Maniraptoran pelvic musculature highlights evolutionary patterns in theropod locomotion on the line to birds

Affiliations

Maniraptoran pelvic musculature highlights evolutionary patterns in theropod locomotion on the line to birds

Matthew M Rhodes et al. PeerJ. .

Abstract

Locomotion is a fundamental aspect of palaeobiology and often investigated by comparing osteological structures and proportions. Previous studies document a stepwise accumulation of avian-like features in theropod dinosaurs that accelerates in the clade Maniraptora. However, the soft tissues that influenced the skeleton offer another perspective on locomotory adaptations.
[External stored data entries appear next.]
(** Comparing logarithms by comparing integer powers. *)
Lemma ln_pow_le (a b : Z) (p q : nat) :
  (0 < a)%Z → (0 < b)%Z → (a ^ Z.of_nat p ≤ b ^ Z.of_nat q)%Z →
  INR p * ln (IZR a) <= INR q * ln (IZR b).
Proof.
  intros Ha Hb Hpow. apply IZR_lt in Ha, Hb. apply IZR_le in Hpow.
  rewrite <- !pow_IZR in Hpow.
  rewrite <- !ln_pow by done.
  apply ln_monotone; [|done]. by apply pow_lt.
Qed.

Lemma log_ratio_lower (a : Z) (p q : nat) :
  (0 < q)%nat → (0 < a)%Z → (500 ^ Z.of_nat p ≤ a ^ Z.of_nat q)%Z →
  IZR (Z.of_nat p) / IZR (Z.of_nat q) <= ln (IZR a) / ln 500.
Proof.
  intros Hq Ha Hpow. rewrite <- !INR_IZR_INZ.
  apply div_le_cross.
  - by apply lt_0_INR.
  - apply ln_IZR_pos. lia.
  - pose proof (ln_pow_le 500 a p q ltac:(lia) Ha Hpow). lra.
Qed.

Lemma log_ratio_upper (a : Z) (p q : nat) :
  (0 < q)%nat → (0 < a)%Z → (a ^ Z.of_nat q ≤ 500 ^ Z.of_nat p)%Z →
  ln (IZR a) / ln 500 <= IZR (Z.of_nat p) / IZR (Z.of_nat q).
Proof.
  intros Hq Ha Hpow. rewrite <- !INR_IZR_INZ.
  apply div_le_cross.
  - apply ln_IZR_pos. lia.
  - by apply lt_0_INR.
  - pose proof (ln_pow_le a 500 q p Ha ltac:(lia) Hpow). lra.
Qed.
Lemma issues_call (ev : Event) (op : Effect unit) :
  P ev -> issues P (if is_network_io ev then 1 else 0) (call ev op).
Proof.
  intros Hev w w' r. unfold call. destruct (op (fs w)) as [r0 fs1].
  intros [= <- <-]. exists [ev]. split; [reflexivity|]. split; [now constructor|].
  simpl. destruct (is_network_io ev); simpl; lia.
Qed.

Lemma issues_try_finally {A : Type} (n1 n2 : nat) (body : M A) (final : M unit) :
  issues P n1 body -> issues P n2 final -> issues P (n1 + n2) (try_finally body final).
Proof.
  intros Hb Hf w w' r. unfold try_finally.
  destruct (body w) as [r1 w1] eqn:Hrun. destruct (final w1) as [rf w2] eqn:Hfin.
  destruct (Hb _ _ _ Hrun) as (new1 & Hj1 & HP1 & Hc1).
  destruct (Hf _ _ _ Hfin) as (new2 & Hj2 & HP2 & Hc2).
  intros Hres. assert (w' = w2) as -> by (destruct rf; now injection Hres).
  exists (new1 ++ new2). rewrite Hj2, Hj1, <- app_assoc. split; [reflexivity|].
  split; [now apply Forall_app|]. rewrite List.filter_app, length_app. lia.
Qed.

End IssuesCalls.

Section Operations.
Import TestData.
Variable E : Platform.
Variables (url download_suffix dst_name : string) (dst_dir : option Path).

Local Abbreviation dst_path := (prepare_dst_path E dst_name dst_dir).
Local Abbreviation tmp_dir := (Pathlib.parent dst_path // "tmp").
Local Abbreviation tmp_path :=
  (tmp_dir // (Pathlib.stem dst_path +:+ PyStr.lower download_suffix)).
Local Abbreviation allowed := (permitted E url download_suffix dst_name dst_dir).

Lemma cleanup_issues : issues allowed 0 (cleanup tmp_dir).
Proof.
  unfold cleanup. apply (issues_bind allowed 0 0); [apply issues_query|].
  intros [|]; [|apply issues_ret].
  apply (issues_call allowed (ERmtree tmp_dir)). reflexivity.
Qed.

Lemma download_tmp_data_issues :
  issues allowed 1 (download_tmp_data E url download_suffix dst_path tmp_dir).
Proof.
  unfold download_tmp_data.
  apply (issues_bind allowed 0 1); [apply issues_query|]. intros b.
  apply (issues_bind allowed 0 1).
  { destruct b; [|apply issues_ret].
    apply (issues_call allowed (ERmtree tmp_dir)). reflexivity. }
  intros _. apply (issues_bind allowed 0 1).
  { apply (issues_call allowed (EMkdir tmp_dir)). now right. }
  intros _. apply (issues_bind allowed 0 1).
  { now apply (issues_call allowed (ELoggerInfo _)). }
  intros _. apply (issues_bind allowed 1 0); [|intros; apply issues_ret].
  apply (issues_call allowed (EUrlretrieve url tmp_path)). split; auto.
Qed.

Lemma move_or_convert_issues (tmp : Path) :
  issues allowed 0 (move_or_convert E dst_path tmp).
Proof.
  unfold move_or_convert.
  destruct (bool_decide _); [|apply issues_ret].
  destruct (String.eqb _ _).
  - destruct (String.eqb _ _).
    + now apply (issues_call allowed (EShutilMove _ _)).
    + now apply (issues_call allowed (EGfoMove _ _)).
  - apply (issues_bind allowed 0 0).
    + now apply (issues_call allowed (ELoggerInfo _)).
    + intros _. now apply (issues_call allowed (EGfoMakevalid _ _)).
Qed.

Lemma look_for_the_file_issues (dir : Path) : issues allowed 0 (look_for_the_file E dir).
Proof.
  unfold look_for_the_file. apply (issues_bind allowed 0 0); [apply issues_query|].
  intros l. destruct (_ || _); [|apply issues_raise].
  destruct l; [apply issues_raise | apply issues_ret].
Qed.

Lemma unpack_and_convert_issues :
  issues allowed 1 (unpack_and_convert E url download_suffix dst_path tmp_dir).
Proof.
  unfold unpack_and_convert.
  apply (issues_bind_post allowed (λ t, t = tmp_path) 1 0).
  - apply download_tmp_data_issues.
  - intros w a w' Hrun. now apply download_tmp_data_run in Hrun as [-> _].
  - intros t ->. apply (issues_bind allowed 0 0); [|apply move_or_convert_issues].
    destruct (String.eqb _ _); [|apply issues_ret].
    apply (issues_bind allowed 0 0); [|apply look_for_the_file_issues].
    unfold unzip. apply (issues_bind allowed 0 0).
    + now apply (issues_call allowed (ELoggerInfo _)).
    + intros _. apply (issues_bind allowed 0 0); [|intros; apply issues_ret].
      apply (issues_call allowed (EExtractall tmp_path _)). now split.
Qed.

(** What one call of [download_samplefile] issues, whatever the
    collaborators do and however the call ends.  It retrieves the url at
    most once, and no other url: there is no retry.  The only directory it
    removes is the scratch directory; the only directories it makes are the
    destination directory and the scratch directory; the download goes to
    the destination or to the file in the scratch directory; the archive is
    unzipped beside the destination; whatever is moved or converted goes to
    the destination path. *)
Theorem download_samplefile_issues_only_its_operations :
  issues allowed 1 (download_samplefile E url download_suffix dst_name dst_dir).
Proof.
  unfold download_samplefile.
  apply (issues_bind allowed 0 1); [apply issues_query|].
  intros [|]; [apply (issues_le allowed 0); [lia | apply issues_ret]|].
  apply (issues_bind allowed 0 1).
  { apply (issues_call allowed (EMkdir (Pathlib.parent dst_path))). now left. }
  intros _. destruct (String.eqb _ _).
  - apply (issues_bind allowed 0 1).
    { now apply (issues_call allowed (ELoggerInfo _)). }
    intros _. apply (issues_bind allowed 1 0); [|intros; apply issues_ret].
    apply (issues_call allowed (EUrlretrieve url dst_path)). split; auto.
  - apply (issues_bind allowed 1 0); [|intros; apply issues_ret].
    apply (issues_try_finally allowed 1 0).
    + apply unpack_and_convert_issues.
    + apply cleanup_issues.
Qed.
Lemma lower_upper (c : ascii) : Str.lower c = c -> Str.lower (Str.upper c) = c.
Proof. each_char c; intros H; try reflexivity; discriminate H. Qed.

Lemma toLowerCase_idem (s : string) : Str.toLowerCase (Str.toLowerCase s) = Str.toLowerCase s.
Proof. induction s as [|c s IH]; simpl; [reflexivity | now rewrite lower_idem, IH]. Qed.

Lemma toLowerCase_empty (s : string) : (Str.toLowerCase s =? "")%string = (s =? "")%string.
Proof. destruct s; reflexivity. Qed.

Lemma toLowerCase_trimStart (s : string) :
  Str.toLowerCase (Str.trimStart s) = Str.trimStart (Str.toLowerCase s).
Proof.
  induction s as [|c s IH]; simpl; [reflexivity|].
  rewrite lower_space. destruct (Str.is_space c); [exact IH | reflexivity].
Qed.

Lemma toLowerCase_trimEnd (s : string) :
  Str.toLowerCase (Str.trimEnd s) = Str.trimEnd (Str.toLowerCase s).
Proof.
  induction s as [|c s IH]; simpl; [reflexivity|].
  rewrite lower_space, <- IH, toLowerCase_empty.
  destruct (Str.is_space c && (Str.trimEnd s =? "")%string); reflexivity.
Qed.

Lemma trimStart_fixed (s : string) :
  match s with String c _ => Str.is_space c = false | EmptyString => True end ->
  Str.trimStart s = s.
Proof. destruct s as [|c s]; simpl; [reflexivity | now intros ->]. Qed.

Lemma trimStart_head (s : string) :
  match Str.trimStart s with
  | String c _ => Str.is_space c = false
  | EmptyString => True
  end.
Proof.
  induction s as [|c s IH]; simpl; [exact I|].
  destruct (Str.is_space c) eqn:E; [exact IH | exact E].
Qed.

Lemma trimEnd_idem (s : string) : Str.trimEnd (Str.trimEnd s) = Str.trimEnd s.
Proof.
  induction s as [|c s IH]; simpl; [reflexivity|].
  destruct (Str.is_space c && (Str.trimEnd s =? "")%string) eqn:E; [reflexivity|].
  simpl. now rewrite IH, E.
Qed.

Lemma trimEnd_head (s : string) :
  match s with String c _ => Str.is_space c = false | EmptyString => True end ->
  match Str.trimEnd s with
  | String c _ => Str.is_space c = false
  | EmptyString => True
  end.
Proof.
  destruct s as [|c s]; simpl; [auto|]. intros E. now rewrite E.
Qed.

Lemma trim_idem (s : string) : Str.trim (Str.trim s) = Str.trim s.
Proof.
  unfold Str.trim.
  rewrite (trimStart_fixed (Str.trimEnd (Str.trimStart s))).
  - apply trimEnd_idem.
  - apply trimEnd_head, trimStart_head.
Qed.

Lemma normalize_idem (s : string) : Str.normalize (Str.normalize s) = Str.normalize s.
Proof.
  unfold Str.normalize, Str.trim.
  rewrite <- toLowerCase_trimStart, <- toLowerCase_trimEnd.
  change (Str.toLowerCase
            (Str.toLowerCase (Str.trim (Str.trim s))) = Str.toLowerCase (Str.trim s)).
  now rewrite toLowerCase_idem, trim_idem.
Qed.
(** * Data-analysis agent notebook: the dataset generator, the query tool
      and the question driver, embedded from
      [all_agents_tutorials/simple_data_analysis_agent_notebook-pydanticai.ipynb].

    The notebook is glue around three collaborators: NumPy's global random
    state, the pandas frame with its expression evaluator [pd.eval], and the
    PydanticAI agent loop.  The glue is embedded as it is written.  A
    collaborator is an interface (a class with the contract its callers
    rely on) or a function argument, and comes with an executable instance:
    for NumPy, the Mersenne Twister and the samplers of its legacy
    generator, which reproduce the rows and the statistics the notebook
    printed; for pandas' evaluator, its outcome on the queries of the
    recorded run, a mean being a float64 sum and division. *)

From Stdlib Require Import ZArith QArith Qround Qpower Qabs.
From Stdlib Require Import List String Ascii Bool Lia Lqa.
From Stdlib Require Import Permutation Sorted DecimalString DecimalZ DecimalPos.
From Stdlib Require Qcanon.
Import ListNotations.

Set Warnings "-register-all".

Local Open Scope list_scope.
Local Open Scope string_scope.
Local Open Scope Z_scope.

(** ** Python values, exceptions and printing *)

(** The exception classes that occur.  [KeyboardInterrupt], [SystemExit] and
    [GeneratorExit] derive from [BaseException] only; all the others derive
    from [Exception]. *)
Inductive exc_class : Set :=
  | KeyError | ValueError | TypeError | SyntaxError | NameError
  | IndexError | AttributeError
  | ModelRetry | UnexpectedModelBehavior
  | KeyboardInterrupt | SystemExit | GeneratorExit.

(** An exception object: its class, [str(e)], and [__cause__] (set by
    [raise ... from e]). *)
Inductive exn : Type :=
  | Exn (cls : exc_class) (message : string) (cause : option exn).

Definition exn_class (e : exn) : exc_class :=
  match e with Exn c _ _ => c end.

Definition exn_message (e : exn) : string :=
  match e with Exn _ m _ => m end.

Definition exn_cause (e : exn) : option exn :=
  match e with Exn _ _ c => c end.

(** [isinstance(e, Exception)]: what an [except Exception] clause handles. *)
Definition is_Exception (e : exn) : bool :=
  match exn_class e with
  | KeyboardInterrupt | SystemExit | GeneratorExit => false
  | _ => true
  end.

(** A call either returns a value or raises. *)
Inductive outcome (A : Type) : Type :=
  | Return (a : A)
  | Raise (e : exn).
Arguments Return {A} a.
Arguments Raise {A} e.

Definition returned {A} (r : outcome A) : bool :=
  match r with Return _ => true | Raise _ => false end.

(** The values a query yields: Python ints, floats (as exact rationals),
    strings, lists, and any other object, known by its [str()] text. *)
Inductive pyobj : Type :=
  | PyInt (z : Z)
  | PyFloat (q : Q)
  | PyStr (s : string)
  | PyList (items : list pyobj)
  | PyObject (text : string).

(** [str(n)] of an int: its decimal numeral, with a leading minus sign. *)
Definition str_int (z : Z) : string :=
  NilZero.string_of_int (Z.to_int z).

Definition quote (s : string) : string := "'" ++ s ++ "'".

Fixpoint join (sep : string) (l : list string) : string :=
  match l with
  | [] => ""
  | [x] => x
  | x :: rest => x ++ sep ++ join sep rest
  end.

Section Str.
(** Python's formatting of a float, not modelled digit by digit. *)
Variable float_repr : Q -> string.

(** [repr(v)]: as [str(v)], but a string is quoted. *)
Fixpoint py_repr (v : pyobj) : string :=
  match v with
  | PyInt z => str_int z
  | PyFloat q => float_repr q
  | PyStr s => quote s
  | PyList items => "[" ++ join ", " (map py_repr items) ++ "]"
  | PyObject text => text
  end.

(** [str(v)]. *)
Definition py_str (v : pyobj) : string :=
  match v with
  | PyStr s => s
  | _ => py_repr v
  end.
End Str.

(** Substring test, for statements about what a message contains. *)
Fixpoint is_substring (s t : string) : bool :=
  prefix s t ||
  match t with
  | EmptyString => false
  | String _ t' => is_substring s t'
  end.

(** ** Load environment (cell 4)

    [os.environ] maps variable names to strings.  [os.getenv(key)] is
    [None] for a variable that is not set, and [os.environ[key] = value]
    accepts a string only. *)
Definition environ : Type := list (string * string).

(** [os.getenv(key)]. *)
Fixpoint getenv (key : string) (env : environ) : option string :=
  match env with
  | [] => None
  | (k, v) :: rest => if String.eqb k key then Some v else getenv key rest
  end.

(** The environment with [key] set to the string [value]. *)
Fixpoint putenv (key value : string) (env : environ) : environ :=
  match env with
  | [] => [(key, value)]
  | (k, v) :: rest =>
      if String.eqb k key then (k, value) :: rest
      else (k, v) :: putenv key value rest
  end.

(** [os.environ[key] = value], where [value] may be [None]. *)
Definition environ_setitem (key : string) (value : option string)
    (env : environ) : outcome unit * environ :=
  match value with
  | Some v => (Return tt, putenv key v env)
  | None => (Raise (Exn TypeError "str expected, not NoneType" None), env)
  end.

Definition OPENAI_API_KEY : string := "OPENAI_API_KEY".

Definition LOGFIRE_IGNORE_NO_CONFIG : string := "LOGFIRE_IGNORE_NO_CONFIG".

Section LoadEnvironment.
(** [load_dotenv()]: python-dotenv reads the .env file into the
    environment. *)
Variable load_dotenv : environ -> environ.

(** The three statements of the cell, in order; an exception ends it. *)
Definition load_environment (env : environ) : outcome unit * environ :=
  let env1 := load_dotenv env in
  match environ_setitem OPENAI_API_KEY (getenv OPENAI_API_KEY env1) env1 with
  | (Raise e, env2) => (Raise e, env2)
  | (Return _, env2) => environ_setitem LOGFIRE_IGNORE_NO_CONFIG (Some "1") env2
  end.
End LoadEnvironment.

(** ** Dates

    [datetime(y, m, d)] at midnight is known by its proleptic Gregorian
    ordinal (CPython's [_ymd2ord]: day 1 is 0001-01-01); adding
    [timedelta(days=k)] adds [k] to the ordinal. *)

Definition is_leap (y : Z) : bool :=
  (y mod 4 =? 0) && (negb (y mod 100 =? 0) || (y mod 400 =? 0)).

Definition days_before_year (y : Z) : Z :=
  let p := y - 1 in p * 365 + p / 4 - p / 100 + p / 400.

Definition days_in_month (y m : Z) : Z :=
  if m =? 2 then (if is_leap y then 29 else 28)
  else if (m =? 4) || (m =? 6) || (m =? 9) || (m =? 11) then 30
  else 31.

Definition days_before_month (y m : Z) : Z :=
  fold_right Z.add 0
    (map (fun k => days_in_month y (Z.of_nat k)) (seq 1 (Z.to_nat (m - 1)))).

Definition ymd2ord (y m d : Z) : Z :=
  days_before_year y + days_before_month y m + d.

Inductive date : Set := Date (ordinal : Z).

Definition ordinal (d : date) : Z := match d with Date o => o end.

Definition datetime (y m d : Z) : date := Date (ymd2ord y m d).

Definition timedelta (days : Z) : Z := days.

Definition date_add (d : date) (delta : Z) : date := Date (ordinal d + delta).

(** ** The pandas frame *)

(** A cell: a missing value, a timestamp, a string, an int64 or a float64
    (floats are exact rationals here). *)
Inductive cell : Type :=
  | NaN
  | Timestamp (d : date)
  | Str (s : string)
  | Int (z : Z)
  | Float (q : Q).

Definition column : Type := list cell.

(** A frame is its columns, in insertion order, as [pd.DataFrame(dict)]
    builds it. *)
Record DataFrame : Type := mkDataFrame { df_columns : list (string * column) }.

Definition column_names (d : DataFrame) : list string :=
  map fst (df_columns d).

(** [len(df)]. *)
Definition nrows (d : DataFrame) : nat :=
  match df_columns d with
  | [] => 0%nat
  | (_, c) :: _ => List.length c
  end.

Fixpoint lookup_column (name : string) (cols : list (string * column))
  : option column :=
  match cols with
  | [] => None
  | (n, c) :: rest => if String.eqb n name then Some c else lookup_column name rest
  end.

(** [df[name]]: the labels are compared as they are, letter case included. *)
Definition get_column (name : string) (d : DataFrame) : option column :=
  lookup_column name (df_columns d).

(** The Record at position [i]: one cell per column. *)
Definition record_at (i : nat) (d : DataFrame) : list (string * cell) :=
  map (fun nc => (fst nc, nth i (snd nc) NaN)) (df_columns d).

Definition records (d : DataFrame) : list (list (string * cell)) :=
  map (fun i => record_at i d) (seq 0 (nrows d)).

Definition same_length (cols : list (string * column)) : bool :=
  match cols with
  | [] => true
  | (_, c) :: rest =>
      forallb (fun nc => Nat.eqb (List.length (snd nc)) (List.length c)) rest
  end.

(** [pd.DataFrame(data)] for a dict of arrays. *)
Definition pd_DataFrame (data : list (string * column)) : outcome DataFrame :=
  if same_length data then Return (mkDataFrame data)
  else Raise (Exn ValueError "All arrays must be of the same length" None).

(** The order [sort_values] sorts by: timestamps by date, numbers by value,
    strings lexicographically, a missing value last. *)
Definition cell_kind (c : cell) : Z :=
  match c with
  | Timestamp _ => 0
  | Int _ | Float _ => 1
  | Str _ => 2
  | NaN => 3
  end.

Definition cell_number (c : cell) : Q :=
  match c with
  | Timestamp d => inject_Z (ordinal d)
  | Int z => inject_Z z
  | Float q => q
  | _ => 0%Q
  end.

Definition cell_text (c : cell) : string :=
  match c with Str s => s | _ => "" end.

Definition cell_leb (a b : cell) : bool :=
  if cell_kind a =? cell_kind b
  then if cell_kind a =? 2 then String.leb (cell_text a) (cell_text b)
       else Qle_bool (cell_number a) (cell_number b)
  else cell_kind a <? cell_kind b.
(** * authextractor: a shallow embedding of the extraction pipeline

    The development follows the TypeScript sources of the repository:

    - [JsString], [Regex], [Glob]: the host primitives the extractors are
      written with ([String.prototype.includes], [split], [trim], [replace],
      backtracking regular expressions, [glob.sync]);
    - [RoleModel]: [extractRoleModel], [extractRoles], [extractPermissions],
      [extractHierarchy];
    - [TokenStrategy]: [extractTokenStrategy], [extractTokenLifetime];
    - [AuthProvider], [SessionStorage]: provider and session detection;
    - [PermissionCheck] (the extended detector) and [PermissionCheckLib]
      (the copy under [src/lib/extractor]);
    - [Extractor]: [extractAuthSystem]; [Generator]: the lookup helpers of
      the generated artifact; [Handler], [Acquisition]: the check of the
      repository URL and the download fallback of the request handler.

    Modelling conventions.

    - Text is a [string] of 8-bit characters, so the character classes
      [\w], [\d], [\s], [trim] and [toLowerCase] are the ASCII ones and
      lengths count bytes.
    - A working tree is the ordered list of its regular files (relative
      path, text); the order of the list is the enumeration order of
      [glob.sync], every call of which filters that list.  No directory of
      the tree carries a scanned extension, so every enumerated path can be
      read.  The path of the tree is absolute and normalised: the absolute
      path of a file is that path, a slash, and the relative path
      ([Fs.normalised] says so where a statement depends on it).
    - Of [package.json] the model keeps what the pipeline observes: whether
      it is there, whether reading it throws, and which of the three
      dependency entries are truthy.
    - Numbers read by [parseInt] are naturals ([N]); they agree with the
      numbers of the source wherever those are exact, that is up to 2^53,
      and a statement about a product of them carries that bound.
    - The pipeline calls the permission-check extractor that sits next to
      [extractor.ts] under [src/lib/extractor].
    - Of the generated artifact the model keeps the exported helpers, not
      the text. *)

From Stdlib Require Import String Ascii List Bool Arith NArith ZArith Lia.
From Stdlib Require Import DecimalString.
From Stdlib.Strings Require Import Byte.
Import ListNotations.
Open Scope string_scope.
Open Scope nat_scope.

(* ================================================================== *)
(** ** Strings as the source uses them *)

Module JsString.

(** [s.includes(needle)] *)
Fixpoint includes (needle s : string) : bool :=
  if String.prefix needle s then true
  else match s with
       | EmptyString => false
       | String _ t => includes needle t
       end.

(** [s.startsWith(p)] *)
Definition startsWith (p s : string) : bool := String.prefix p s.

Fixpoint drop (n : nat) (s : string) : string :=
  match n, s with
  | O, _ => s
  | S n', String _ t => drop n' t
  | S _, EmptyString => EmptyString
  end.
Examination of the pelvis for osteological correlates of hind limb and tail musculature allowed reconstruction of primary locomotory muscles across theropods and their closest extant relatives. Additionally, the areas of pelvic muscle origins were quantified to measure relative differences within and between taxa, to compare morphological features associated with cursoriality, and offer insight into the evolution of locomotor modules. Locomotory inferences based on myology often corroborate those based on osteology, although they occasionally conflict and indicate greater complexity than previously appreciated. Maniraptoran pelvic musculature underscores previous studies noting the multifaceted nature of cursoriality and suggests that a more punctuated step in caudal decoupling occurred at or near the base of Maniraptora.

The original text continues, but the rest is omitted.